Figure 3. (A) Gummy Candy [5]; (B) Red-Fleshed Dragon Fruit Jelly [2]
Towards a Sustainable Future: Industrial Potential and Challenges
With growing global interest in sustainable food production and waste valorization, red-fleshed dragon fruit peel presents an eco-friendly alternative to synthetic colorants and commercial pectin sources. Researchers at the department are now exploring advanced microencapsulation and freeze-drying techniques to enhance betalain stability, expanding its potential applications beyond food into biocosmetics and pharmaceuticals.

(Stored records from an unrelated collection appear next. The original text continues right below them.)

(* ===== verification/Router.v ===== *)
(** * Routing (src/gateway/router.cpp, router.h, rt_cache.h, arc_cache.h)

    A table of rules finds the best rule for a method, a host and a path; a router keeps
    the current table, numbers its changes and asks a cache first. The cache is a class,
    [RouteCache], which the adaptive cache of [Arc] and the empty cache implement. The
    first group of theorems compares the table with a reference order on rules; the
    second is about the router with matches and changes of the table interleaved. *)

From S2P Require Import Prelude Records Str HttpMsg Arc.

(** ** Lexicographic order *)

Fixpoint lex_lt (a b : list Z) : bool :=
  match a, b with
  | [], [] => false
  | [], _ :: _ => true
  | _ :: _, [] => false
  | x :: a, y :: b => (x <? y) || ((x =? y) && lex_lt a b)
  end.

#[export] Instance lex_lt_sw : StrictWeak lex_lt.
Proof.
  split.
  - intros a. induction a as [|x a IH]; cbn; [done|]. rewrite IH. lia.
  - intros a. induction a as [|x a IH]; intros [|y b] [|z c]; cbn; try done.
    intros H1 H2. specialize (IH b c). destruct (lex_lt a b), (lex_lt b c), (lex_lt a c); lia.
  - intros a. induction a as [|x a IH]; intros [|y b] [|z c]; cbn; try done; try tauto.
    intros H. specialize (IH b c). destruct (lex_lt a b), (lex_lt b c), (lex_lt a c); lia.
Qed.

(** [std::stable_sort] compares only elements of its range. *)
Class StableSort := {
  stable_sort : forall {A}, (A -> A -> bool) -> list A -> list A;
  stable_sort_perm : forall A (lt : A -> A -> bool) l, stable_sort lt l ≡ₚ l;
  stable_sort_sorted : forall A (lt : A -> A -> bool) l,
    StrictWeak lt -> StronglySorted (not_after lt) (stable_sort lt l);
  stable_sort_ext : forall A (lt lt' : A -> A -> bool) l,
    (forall a b, a ∈ l -> b ∈ l -> lt a b = lt' a b) -> stable_sort lt l = stable_sort lt' l }.

Lemma insert_sorted_ext {A} (lt lt' : A -> A -> bool) x l :
  (forall a, a ∈ l -> lt a x = lt' a x) -> insert_sorted lt x l = insert_sorted lt' x l.
Proof.
  induction l as [|y l IH]; cbn; intros H; [done|].
  rewrite (H y) by left. rewrite IH; [done|]. intros a Ha. apply H. by right.
Qed.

However, current formulations still face challenges in color retention, indicating the need for further research before achieving a fully stable pigment for industrial-scale. Additionally, pectin extracted from dragon fruit peel has demonstrated high brightness and significant content, making it a viable candidate for replacing commercial pectin. Scaling up this extraction process would not only reduce agricultural waste from red-fleshed dragon fruit but also contribute to producing higher-value products in a rapidly advancing circular economy.
Conclusion
The red-fleshed dragon fruit peel, once regarded as mere agricultural waste, is now emerging as a valuable source of natural pigments and functional polysaccharides. With increasing efforts of the researchers and lecturers of our department to optimize betalain stability and enhance pectin extraction, this underutilized by-product could soon play a pivotal role in food, biocosmetics, and pharmaceutical applications. As our research progresses, harnessing the full potential of dragon fruit peel will not only support sustainable resource utilization but also contribute to the rapidly expanding circular economy.
References:
1. Juan Pablo Carreón-Hidalgo et al., Betalain plant sources, biosynthesis, extraction, stability enhancement methods, bioactivity, and applications, Food Research International, 151, 2022, 110821.
2. Nguyễn Đức Toàn, Effect of Pasteurization on Betacyanin Stability in Red Dragon Fruit Jelly (Hylocereus polyrhizus), Industry and Trade Journal – Scientific Research and Technology Application Results, Issue 12, May 2023.
3. Nguyễn Hải Đăng et al., Pectin Extraction from Dragon Fruit Peel for Gummy Candy Lotion Gel, 2021.
4. S.J. Calva-Estrada et al., Betalains and their applications in food: Processing, stability, and future opportunities, Food Chemistry: Molecular Sciences, 4, 2022, 100089.
5. Uyen D. H. Huynh et al., Processing red dragon fruit peels into valuable compounds towards the development of circular economy, Industry and Trade Magazine, 18 (2), 157–167.